**Aim of the task**
Output each record in full, exactly as it stands.

[[ Data for this task open ]]

(* ===== verification/QueryProcedures.v ===== *)
(** * Named queries

    Models src/daemon/handlers/query_route_handler.cpp, the conversion of answers in
    json_convert.hpp and the registration of GET /{tenant}/{package}/query/{name} in
    server_routes.cpp: a procedure is a JSON file that names an entity, conditions
    and aggregates, and a request gives values for its parameters.  The options go
    to the adapter's listing, a parameter of the model as in EntityRoutes.v.  The
    theorem says how far a request can bend a procedure. *)

From S2P Require Import Prelude CxxString CxxStd Store Json PlainJson EntityHost Adapter Limits AccessControl EntityRoutes Seeding Connections AdminRoutes.

Open Scope string_scope.

(** ** Answers (json_convert.hpp) *)

(** Unsigned numbers count as integers, so they are read as signed ones. *)
Definition wrap_int64 (z : Z) : Z := ((z + 2 ^ 63) mod 2 ^ 64 - 2 ^ 63)%Z.
Fixpoint nlohmann_to_jsoncpp (v : json) : json :=
  match v with
  | JInt z => JInt (wrap_int64 z)
  | JArray l => JArray (map nlohmann_to_jsoncpp l)
  | JObject m => JObject (map (fun '(k, x) => (k, nlohmann_to_jsoncpp x)) m)
  | v => v
  end.

(** ** Procedures (loadProcedures) *)

Definition procedures : Type := gmap string json.

(** [fs::path(name).stem().string()] of a name that ends in ".json" *)
Definition json_stem (name : string) : string := string_take (String.length name - 5) name.

Section Loading.
Context {jl : JsonLib} (files : FileSystem).
Definition parse_entity (inline : bool) (v : json) : Result (option EntityDefinition) :=
  name ← entity_name inline v;
  match (name : option string) with
  | None => Ok None
  | Some name =>
      version ← value_string v "version" "1.0"; description ← value_string v "description" "";
      fields ← match member v "fields" with Some fs => parse_fields inline (items fs) | None => Ok [] end;
      indexes ← match member v "indexes" with Some l => mapM parse_index_def (iterate l) | None => Ok [] end;
      relations ← match member v "relations" with Some (JObject m) => parse_relations m | _ => Ok [] end;
      query_config ← match member v "query" with
                     | Some (JObject m) => parse_query (JObject m)
                     | _ => Ok (mkSchemaQueryConfig [] [] [] 1000 0)
                     end;
      Ok (Some (mkEntityDefinition name version description (add_tenant v fields) indexes relations query_config))
  end.

(** ** The loader of the adapters *)

(** [catch (...)]: what was done before the exception stays done. *)
Definition swallow {S} (m : Op S unit) : Op S unit := fun s =>
  match m s with (Throw _, s') => (Ok tt, s') | r => r end.

(** [SchemaLoader::loadFromFile] *)
Definition loadFromFile (text : option (option json)) : Result (option EntityDefinition) :=
  match text with
  | None | Some None => Ok None
  | Some (Some root) =>
      match parse_entity false (match root with JArray (x :: _) => x | v => v end) with
      | Throw _ => Ok None
      | r => r
      end
  end.

Definition load_doc (v : json) : Op (list EntityDefinition) unit :=
  if is_object v then
    entity ← of_result (parse_entity true v);
    match (entity : option EntityDefinition) with
    | Some e => modify (fun entities => entities ++ [e])%list
    | None => mret tt
    end
  else mret tt.
Definition load_entry (e : DirEntry) : Op (list EntityDefinition) unit :=
  match is_schema_file e, de_text e with
  | true, Some (Some root) => swallow (forM (docs_of root) load_doc)
  | _, _ => mret tt
  end.
(** [SchemaLoader::loadFromDirectory] *)
Definition loadFromDirectory (dir : SchemaDir) : Result (list EntityDefinition) :=
  match dir with
  | NoDir => Ok []
  | NotADirectory what => Throw (runtime_error what)
  | Entries entries failed =>
      let '(r, entities) := forM entries load_entry [] in
      _ ← r; match failed with None => Ok entities | Some what => Throw (runtime_error what) end
  end.

(** ** The schemas of the core (entity_loader.hpp) *)

Record CoreEntityField := mkCoreEntityField {
  cl_name : string; cl_type : string; cl_required : bool; cl_unique : bool; cl_primary : bool; cl_generated : bool;
  cl_nullable : bool; cl_index : bool; cl_sensitive : bool; cl_privileged : bool;
  cl_defaultValue : option string; cl_references : option string; cl_minLength : option Z; cl_maxLength : option Z;
  cl_pattern : option string; cl_enumValues : option (list string); cl_description : option string;
}.
Record CoreEntityIndex := mkCoreEntityIndex { ci_fields : list string; ci_unique : bool; ci_name : option string }.
Record CoreEntitySchema := mkCoreEntitySchema {
  co_name : string; co_displayName : string; co_description : string; co_version : string;
  co_fields : list CoreEntityField; co_indexes : list CoreEntityIndex; co_metadata : gmap string string;
  co_acl : option ACL;
}.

[[ Data for this task closed ]]

**Expected answer**
(* ===== verification/QueryProcedures.v ===== *)
(** * Named queries

    Models src/daemon/handlers/query_route_handler.cpp, the conversion of answers in
    json_convert.hpp and the registration of GET /{tenant}/{package}/query/{name} in
    server_routes.cpp: a procedure is a JSON file that names an entity, conditions
    and aggregates, and a request gives values for its parameters.  The options go
    to the adapter's listing, a parameter of the model as in EntityRoutes.v.  The
    theorem says how far a request can bend a procedure. *)

From S2P Require Import Prelude CxxString CxxStd Store Json PlainJson EntityHost Adapter Limits AccessControl EntityRoutes Seeding Connections AdminRoutes.

Open Scope string_scope.

(** ** Answers (json_convert.hpp) *)

(** Unsigned numbers count as integers, so they are read as signed ones. *)
Definition wrap_int64 (z : Z) : Z := ((z + 2 ^ 63) mod 2 ^ 64 - 2 ^ 63)%Z.
Fixpoint nlohmann_to_jsoncpp (v : json) : json :=
  match v with
  | JInt z => JInt (wrap_int64 z)
  | JArray l => JArray (map nlohmann_to_jsoncpp l)
  | JObject m => JObject (map (fun '(k, x) => (k, nlohmann_to_jsoncpp x)) m)
  | v => v
  end.

(** ** Procedures (loadProcedures) *)

Definition procedures : Type := gmap string json.

(** [fs::path(name).stem().string()] of a name that ends in ".json" *)
Definition json_stem (name : string) : string := string_take (String.length name - 5) name.

Section Loading.
Context {jl : JsonLib} (files : FileSystem).
Definition parse_entity (inline : bool) (v : json) : Result (option EntityDefinition) :=
  name ← entity_name inline v;
  match (name : option string) with
  | None => Ok None
  | Some name =>
      version ← value_string v "version" "1.0"; description ← value_string v "description" "";
      fields ← match member v "fields" with Some fs => parse_fields inline (items fs) | None => Ok [] end;
      indexes ← match member v "indexes" with Some l => mapM parse_index_def (iterate l) | None => Ok [] end;
      relations ← match member v "relations" with Some (JObject m) => parse_relations m | _ => Ok [] end;
      query_config ← match member v "query" with
                     | Some (JObject m) => parse_query (JObject m)
                     | _ => Ok (mkSchemaQueryConfig [] [] [] 1000 0)
                     end;
      Ok (Some (mkEntityDefinition name version description (add_tenant v fields) indexes relations query_config))
  end.

(** ** The loader of the adapters *)

(** [catch (...)]: what was done before the exception stays done. *)
Definition swallow {S} (m : Op S unit) : Op S unit := fun s =>
  match m s with (Throw _, s') => (Ok tt, s') | r => r end.

(** [SchemaLoader::loadFromFile] *)
Definition loadFromFile (text : option (option json)) : Result (option EntityDefinition) :=
  match text with
  | None | Some None => Ok None
  | Some (Some root) =>
      match parse_entity false (match root with JArray (x :: _) => x | v => v end) with
      | Throw _ => Ok None
      | r => r
      end
  end.

Definition load_doc (v : json) : Op (list EntityDefinition) unit :=
  if is_object v then
    entity ← of_result (parse_entity true v);
    match (entity : option EntityDefinition) with
    | Some e => modify (fun entities => entities ++ [e])%list
    | None => mret tt
    end
  else mret tt.
Definition load_entry (e : DirEntry) : Op (list EntityDefinition) unit :=
  match is_schema_file e, de_text e with
  | true, Some (Some root) => swallow (forM (docs_of root) load_doc)
  | _, _ => mret tt
  end.
(** [SchemaLoader::loadFromDirectory] *)
Definition loadFromDirectory (dir : SchemaDir) : Result (list EntityDefinition) :=
  match dir with
  | NoDir => Ok []
  | NotADirectory what => Throw (runtime_error what)
  | Entries entries failed =>
      let '(r, entities) := forM entries load_entry [] in
      _ ← r; match failed with None => Ok entities | Some what => Throw (runtime_error what) end
  end.

(** ** The schemas of the core (entity_loader.hpp) *)

Record CoreEntityField := mkCoreEntityField {
  cl_name : string; cl_type : string; cl_required : bool; cl_unique : bool; cl_primary : bool; cl_generated : bool;
  cl_nullable : bool; cl_index : bool; cl_sensitive : bool; cl_privileged : bool;
  cl_defaultValue : option string; cl_references : option string; cl_minLength : option Z; cl_maxLength : option Z;
  cl_pattern : option string; cl_enumValues : option (list string); cl_description : option string;
}.
Record CoreEntityIndex := mkCoreEntityIndex { ci_fields : list string; ci_unique : bool; ci_name : option string }.
Record CoreEntitySchema := mkCoreEntitySchema {
  co_name : string; co_displayName : string; co_description : string; co_version : string;
  co_fields : list CoreEntityField; co_indexes : list CoreEntityIndex; co_metadata : gmap string string;
  co_acl : option ACL;
}.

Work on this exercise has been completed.